A few weeks ago, I found myself wondering whether the Logo reality show The A-List—in which a handful of vapidly handsome men make fools of themselves in the playground of Manhattan—would be “bad for the gays.” That this would even occur to me as a concern shows just how blissfully easy it can be to be a gay man in New York.
How embarrassingly silly that worry seems this week, with the news of the torture of three young gay men in the Bronx. That came on the heels of a string of gay-teen suicides nationwide, including one young man at Rutgers who felt so humiliated by his roommate that he jumped off the George Washington Bridge. And in the midst of it all, this state’s Republican nominee for governor declares that homosexuality is not a “valid or successful” option. As we were trying to process all of this, the Washington Post allowed Tony Perkins, of the Family Research Council, to write a thuggish op-ed inspired by those suicides, as though his bigoted gay-conspiracy theories are legitimate.

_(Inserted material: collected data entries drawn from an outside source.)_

(** [x + n] with a float [x] and an integer [n] first turns [n] into a
    float, and that raises [OverflowError] ("int too large to convert to
    float") when [n], rounded to 53 bits, reaches [2 ^ 1024] in absolute
    value: from [2 ^ 1024 - 2 ^ 970] on. *)
Definition int_fits_float (n : Z) : bool := Z.abs n <? 2 ^ 1024 - 2 ^ 970.

(** The constructor call [HLSProcessor(config)]: the last assignment,
    [time.time() + config.ad_interval], may raise. *)
Definition HLSProcessor_new (cfg : StreamConfig) (now : T)
  : result HLSProcessor :=
  if int_fits_float (ad_interval cfg) then Ok (HLSProcessor_init cfg now)
  else Raise OverflowError.

Definition set_ad_break_event_id (self : HLSProcessor) (v : option Z) : HLSProcessor :=
  {| config := config self; running := running self;
     segments_processed := segments_processed self;
     _stop_event := _stop_event self;
     in_ad_break := in_ad_break self;
     ad_break_event_id := v;
     ad_break_start_time := ad_break_start_time self;
     next_marker_time := next_marker_time self |}.

(** The four assignments that leave the break, after [_insert_cue_in]. *)
Definition leave_ad_break (self : HLSProcessor) (current_time : T) : HLSProcessor :=
  {| config := config self; running := running self;
     segments_processed := segments_processed self;
     _stop_event := _stop_event self;
     in_ad_break := false;
     ad_break_event_id := None;
     ad_break_start_time := None;
     next_marker_time := t_add_int current_time (ad_interval (config self)) |}.

(** The two assignments that enter the break, after [_insert_cue_out]. *)
Definition enter_ad_break (self : HLSProcessor) (current_time : T) : HLSProcessor :=
  {| config := config self; running := running self;
     segments_processed := segments_processed self;
     _stop_event := _stop_event self;
     in_ad_break := true;
     ad_break_event_id := ad_break_event_id self;
     ad_break_start_time := Some current_time;
     next_marker_time := next_marker_time self |}.

(** What one call does that an observer can see: which branch announced a
    marker (the [logger.info] line "Insertando CUE-...") and which tags
    were put on the playlist, in program order. *)
Inductive event :=
| Attempt (k : cue_kind)
| Inserted (t : tag).

(** The successive readings of [time.time()] during one call of
    [_process_playlist_for_markers]: the first is [current_time], the
    others are read inside the insert helper ([pts], then [event_id]). *)
Record ticks := {
  tick_now : T;
  tick_pts : T;
  tick_id : T
}.

(** The two insert helpers, when the encoder of the marker returns.  What
    a raising encoder leaves is in [call_once] below. *)
Definition _insert_cue_out (self : HLSProcessor) (playlist : M3U8) (tk : ticks)
  : HLSProcessor * M3U8 * list event :=
  match segments playlist with
  | [] => (self, playlist, [])
  | seg0 :: rest =>
      let pts := t_mul_int (tick_pts tk) 90000 in
      let event_id := t_int (tick_id tk) in
      let self := set_ad_break_event_id self (Some event_id) in
      let marker := {| pts := pts;
                       duration := ad_duration (config self);
                       event_id := Some event_id |} in
      let scte35_tag := Scte35Tag CueOut marker in
      (self,
       with_segments playlist
         (with_custom_tags seg0 (scte35_tag :: custom_tags seg0) :: rest),
       [Inserted scte35_tag])
  end.

Definition _insert_cue_in (self : HLSProcessor) (playlist : M3U8) (tk : ticks)
  : M3U8 * list event :=
  match segments playlist with
  | [] => (playlist, [])
  | _ :: _ =>
      let pts := t_mul_int (tick_pts tk) 90000 in
      let marker := {| pts := pts;
                       duration := ad_duration (config self);
                       event_id := ad_break_event_id self |} in
      let scte35_tag := Scte35Tag CueIn marker in
      let cue_in_tag := CueInTag in
      (with_segments playlist
         (append_to_last (segments playlist) [scte35_tag; cue_in_tag]),
       [Inserted scte35_tag; Inserted cue_in_tag])
  end.

(** [current_time - self.ad_break_start_time] raises [TypeError] when the
    start time is [None]. *)
Definition _process_playlist_for_markers
    (self : HLSProcessor) (playlist : M3U8) (tk : ticks)
  : result (HLSProcessor * M3U8 * list event) :=
  let current_time := tick_now tk in
  if in_ad_break self then
    match ad_break_start_time self with
    | None => Raise TypeError
    | Some start =>
        let time_in_break := t_sub current_time start in
        if t_geb_int time_in_break (ad_duration (config self)) then
          let '(playlist, evs) := _insert_cue_in self playlist tk in
          Ok (leave_ad_break self current_time, playlist, Attempt CueIn :: evs)
        else Ok (self, playlist, [])
    end
  else
    if t_geb current_time (next_marker_time self) then
      let '(self, playlist, evs) := _insert_cue_out self playlist tk in
      Ok (enter_ad_break self current_time, playlist, Attempt CueOut :: evs)
    else Ok (self, playlist, []).

(** A sequence of polls, for an encoder that returns and a worker whose
    [ad_interval] the constructor accepted: the only exception left is
    the [TypeError] above, raised before anything is assigned.  The calls
    with an encoder that may raise follow below ([call_once]). *)
Record poll := {
  poll_before : HLSProcessor;
  poll_playlist : M3U8;
  poll_ticks : ticks;
  poll_after : HLSProcessor;
  poll_out : M3U8;
  poll_events : list event
}.

Definition poll_once (self : HLSProcessor) (playlist : M3U8) (tk : ticks) : poll :=
  match _process_playlist_for_markers self playlist tk with
  | Ok (self', playlist', evs) =>
      {| poll_before := self; poll_playlist := playlist; poll_ticks := tk;
         poll_after := self'; poll_out := playlist'; poll_events := evs |}
  | Raise _ =>
      {| poll_before := self; poll_playlist := playlist; poll_ticks := tk;
         poll_after := self; poll_out := playlist; poll_events := [] |}
  end.

Fixpoint polls (self : HLSProcessor) (inputs : list (M3U8 * ticks)) : list poll :=
  match inputs with
  | [] => []
  | (playlist, tk) :: inputs =>
      let p := poll_once self playlist tk in
      p :: polls (poll_after p) inputs
  end.

(** *** The marker step with an encoder that may raise

    [encode_out_as_base64] and [encode_in_as_base64] build the cue with
    the threefive library.  [enc] is what that call does during the step:
    [None] when it returns, [Some e] when it raises [e].  The helper makes
    the call only on a snapshot with segments; [_insert_cue_out] has
    assigned [self.ad_break_event_id] by then, the tags are put on the
    playlist after it, and the phase is changed after the helper.  The
    exception leaves [_process_playlist_for_markers] and is caught by the
    worker loop.  Leaving a break ends with
    [current_time + self.config.ad_interval], which raises
    [OverflowError] for an [ad_interval] that does not fit a float, the
    three assignments before it being made. *)
Record marker_call := {
  call_before : HLSProcessor;
  call_playlist : M3U8;
  call_ticks : ticks;
  call_encoder : option exn;
  call_after : HLSProcessor;     (* when the call ends, either way *)
  call_out : M3U8;
  call_events : list event;
  call_raised : option exn
}.

(** The three assignments of [leave_ad_break] that precede the last. *)
Definition leave_ad_break_partly (self : HLSProcessor) : HLSProcessor :=
  {| config := config self; running := running self;
     segments_processed := segments_processed self;
     _stop_event := _stop_event self;
     in_ad_break := false;
     ad_break_event_id := None;
     ad_break_start_time := None;
     next_marker_time := next_marker_time self |}.

Definition call_once (self : HLSProcessor) (playlist : M3U8) (tk : ticks)
    (enc : option exn) : marker_call :=
  let ended self' playlist' evs raised :=
    {| call_before := self; call_playlist := playlist; call_ticks := tk;
       call_encoder := enc; call_after := self'; call_out := playlist';
       call_events := evs; call_raised := raised |} in
  let current_time := tick_now tk in
  if in_ad_break self then
    match ad_break_start_time self with
    | None => ended self playlist [] (Some TypeError)
    | Some start =>
        if t_geb_int (t_sub current_time start) (ad_duration (config self))
        then
          match segments playlist, enc with
          | _ :: _, Some e => ended self playlist [Attempt CueIn] (Some e)
          | _, _ =>
              let '(playlist', evs) := _insert_cue_in self playlist tk in
              if int_fits_float (ad_interval (config self)) then
                ended (leave_ad_break self current_time) playlist'
                  (Attempt CueIn :: evs) None
              else
                ended (leave_ad_break_partly self) playlist'
                  (Attempt CueIn :: evs) (Some OverflowError)
          end
        else ended self playlist [] None
    end
  else
    if t_geb current_time (next_marker_time self) then
      match segments playlist, enc with
      | _ :: _, Some e =>
          ended (set_ad_break_event_id self (Some (t_int (tick_id tk))))
            playlist [Attempt CueOut] (Some e)
      | _, _ =>
          let '(self', playlist', evs) := _insert_cue_out self playlist tk in
          ended (enter_ad_break self' current_time) playlist'
            (Attempt CueOut :: evs) None
      end
    else ended self playlist [] None.

(** A sequence of calls; each input carries what the encoder does. *)
Fixpoint calls (self : HLSProcessor)
    (inputs : list (M3U8 * ticks * option exn)) : list marker_call :=
  match inputs with
  | [] => []
  | (playlist, tk, enc) :: inputs =>
      let c := call_once self playlist tk enc in
      c :: calls (call_after c) inputs
  end.

End StateMachine.

(** ** The EXTINF rewriting of [_save_playlist]

    [re.sub(r"#EXTINF:([0-9]+(?:\.[0-9]+)?),", repl, text)] with
    [repl = lambda m: f"#EXTINF:{int(round(float(m.group(1))))},"].

    The text is a [string] of 8-bit characters.  The pattern is made of
    ASCII characters only, so matching the UTF-8 bytes of a Python [str]
    gives the same matches as matching its code points. *)

Definition is_digit (c : ascii) : bool :=
  let n := N_of_ascii c in ((48 <=? n) && (n <=? 57))%N.

(** The longest run of digits at the head of [s], and what follows it. *)
Fixpoint span_digits (s : string) : string * string :=
  match s with
  | String c s' =>
      if is_digit c then
        let '(ds, rest) := span_digits s' in (String c ds, rest)
      else (EmptyString, s)
  | EmptyString => (EmptyString, EmptyString)
  end.

Fixpoint strip_prefix (p s : string) : option string :=
  match p, s with
  | EmptyString, _ => Some s
  | String a p', String b s' =>
      if Ascii.eqb a b then strip_prefix p' s' else None
  | String _ _, EmptyString => None
  end.

(** Group 1 of a match: the integer digits and, when the optional group
    took part, the fraction digits. *)
Record decimal := {
  int_digits : string;
  frac_digits : option string
}.

Definition decimal_text (d : decimal) : string :=
  match frac_digits d with
  | None => int_digits d
  | Some f => int_digits d +:+ "." +:+ f
  end.

Definition is_empty (s : string) : bool :=
  match s with EmptyString => true | _ => false end.

(** A match of the pattern anchored at the head of [s]: group 1 and the
    text after the closing comma.  The two digit runs are greedy; giving
    back digits never helps, because the character after a shortened run is
    a digit, and the pattern then wants a dot or a comma.  So the first
    greedy attempt decides. *)
Definition match_extinf (s : string) : option (decimal * string) :=
  match strip_prefix "#EXTINF:" s with
  | None => None
  | Some s1 =>
      let '(ip, s2) := span_digits s1 in
      if is_empty ip then None else
      match s2 with
      | String "," rest =>
          Some ({| int_digits := ip; frac_digits := None |}, rest)
      | String "." s3 =>
          let '(fp, s4) := span_digits s3 in
          if is_empty fp then None else
          match s4 with
          | String "," rest =>
              Some ({| int_digits := ip; frac_digits := Some fp |}, rest)
          | _ => None
          end
      | _ => None
      end
  end.
(** * Scriptorium: the blog-post edit page

    A shallow embedding of [pages/blogposts/edit/[id].tsx]: the React
    component [EditBlogPost], its event handlers and the pieces of the
    JavaScript runtime they rely on (string slicing, the regular
    expressions that look for template references, [parseInt],
    template literals, [axios] promises and [try]/[catch]/[finally]).

    Layout: the definitions come first (modules [JS], [RegExp] and
    [EditBlogPost], then the reference definitions that restate the
    specification), the lemmas and theorems follow. *)

From Stdlib Require Import String Ascii Numbers.DecimalString.
From Stdlib Require Import Numbers.DecimalPos.
From Stdlib Require Import NArith ZArith Bool List Lia.
Import ListNotations.

Set Implicit Arguments.

(* ================================================================= *)
(** ** JavaScript values *)

Module JS.

Local Open Scope N_scope.

(** A JavaScript string is a sequence of UTF-16 code units.  Every list of
    numbers below 65536 is a string; nothing below depends on the bound. *)
Definition jsstring := list N.

(** String literals of the source, written with Rocq's ASCII strings. *)
Definition js (s : string) : jsstring :=
  map N_of_ascii (list_ascii_of_string s).

Definition HASH : N := 35.        (* # *)
Definition DOLLAR : N := 36.      (* $ *)
Definition AMPERSAND : N := 38.   (* & *)
Definition APOSTROPHE : N := 39.  (* ' *)
Definition BACKTICK : N := 96.    (* ` *)
Definition PLUS_SIGN : N := 43.
Definition MINUS_SIGN : N := 45.

(** [\d] : the class [0-9]. *)
Definition isDigit (c : N) : bool := (48 <=? c) && (c <=? 57).

(** [\w] without the [i], [u] or [v] flag: the class [A-Za-z0-9_]. *)
Definition isWordChar (c : N) : bool :=
  ((97 <=? c) && (c <=? 122)) || ((65 <=? c) && (c <=? 90))
  || isDigit c || (c =? 95).

(** Truthiness of a string: only the empty string is falsy. *)
Definition truthy (s : jsstring) : bool :=
  match s with [] => false | _ :: _ => true end.

(** Truthiness of [string | null] and [string | undefined]. *)
Definition truthy_opt (v : option jsstring) : bool :=
  match v with Some s => truthy s | None => false end.

(** [v || d] where [v] is a string or [undefined]. *)
Definition or_else (v : option jsstring) (d : jsstring) : jsstring :=
  match v with
  | Some s => if truthy s then s else d
  | None => d
  end.

(** Relative index of [String.prototype.slice]: a negative argument counts
    from the end, and the result is clamped to [0, len]. *)
Definition relative_index (len i : Z) : Z :=
  if (i <? 0)%Z then Z.max (len + i) 0 else Z.min i len.

(** [s.slice(start, end)]; [end_ = None] is an omitted second argument. *)
Definition slice (s : jsstring) (start : Z) (end_ : option Z) : jsstring :=
  let len := Z.of_nat (length s) in
  let from := relative_index len start in
  let to := match end_ with
            | Some e => relative_index len e
            | None => len
            end in
  if (to <=? from)%Z then []
  else firstn (Z.to_nat (to - from)) (skipn (Z.to_nat from) s).

(** Longest prefix of [s] whose code units satisfy [p], and the rest. *)
Fixpoint span (p : N -> bool) (s : jsstring) : jsstring * jsstring :=
  match s with
  | [] => ([], [])
  | c :: t => if p c then let (a, b) := span p t in (c :: a, b)
              else ([], s)
  end.

(** *** Numbers

    The Number values that the page handles are integers and what
    [parseInt] may return instead of one; negative zero is identified with
    zero. *)
Inductive number : Type :=
| Finite (z : Z)
| PosInfinity
| NegInfinity
| NaN.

It has been, at the very least, confusing. We live in an America where public outcry can make a major movie studio remove a gay joke from a trailer for a Vince Vaughn comedy, but also in an America where a movie studio felt it was okay to make the joke in the first place. After Carl Paladino’s remarks, Rudy Giuliani, who leans further right with each passing year, surprised us by calling his remarks “highly offensive,” and the usually boorish New York Post strained to take Paladino to task for it.
Meanwhile, judicial momentum is on the side of gay rights. Recently, federal courts have ruled against “don’t ask, don’t tell”; California’s Proposition 8, which banned gay couples there from marrying; and the Defense of Marriage Act. And yet—disconcertingly—the Obama administration, which says it favors repeal of DADT and DOMA, is appealing both.
Of course, this confluence of events feels more significant than it is: The court rulings are parts of legal processes set in motion months or even years ago. Paladino is an unhinged man who’d already alienated his party by saying whatever was on his bitter and unsympathetic mind. The Bronx assaults, which riveted the nation—even Glenn Beck railed against them on his show—were, sadly, not unprecedented. Yes, the half-dozen suicides in the past few months among gay kids, or kids who were bullied for seeming gay, are a devastatingly high number—but I suspect if we knew the real number of kids who kill themselves as a result of these pressures, year round, devastating wouldn’t even describe it. Which is why it’s such a good thing that these tragedies have brought bullying and the preponderance of depression among gay youth into the national conversation.
As kids come out at younger and younger ages, they face resistance and even hatred. Progress always is met with resistance, and as gay people appear more and more in the mainstream, blowback is inevitable from those who don’t want to see them. These aren’t just people who don’t want to watch The A-List. These are people who don’t want to watch gays and lesbians living in their neighborhoods, or teaching in their schools.
So even though it feels like something is happening—because people are talking, because headlines are being written, because rage and sorrow are being expressed—in reality, progress is just a very long, winding path. It’s one that often seems to double back and take us through some scary places.
Which is why I’ve been fascinated with the popularity of the “It Gets Better” project on YouTube, in which grown-ups make videos to tell gay kids that things will be easier in the future, when they are out of school, or when they are simply older and more comfortable with who they are. “It Gets Better.” Not “Here, I’ll Make It Better.” The passive voice betrays the seeming helplessness of the situation. We really can’t do much to immediately ease the circumstances of bullied young people.
But still, I like the “It Gets Better” videos. I like their generosity. They make me tear up, even though I didn’t have such a rough go of it in school. I’m 29, and I know I’m fortunate; it has gotten better for my generation. But even I like to be reassured that the path is forward, if not straight.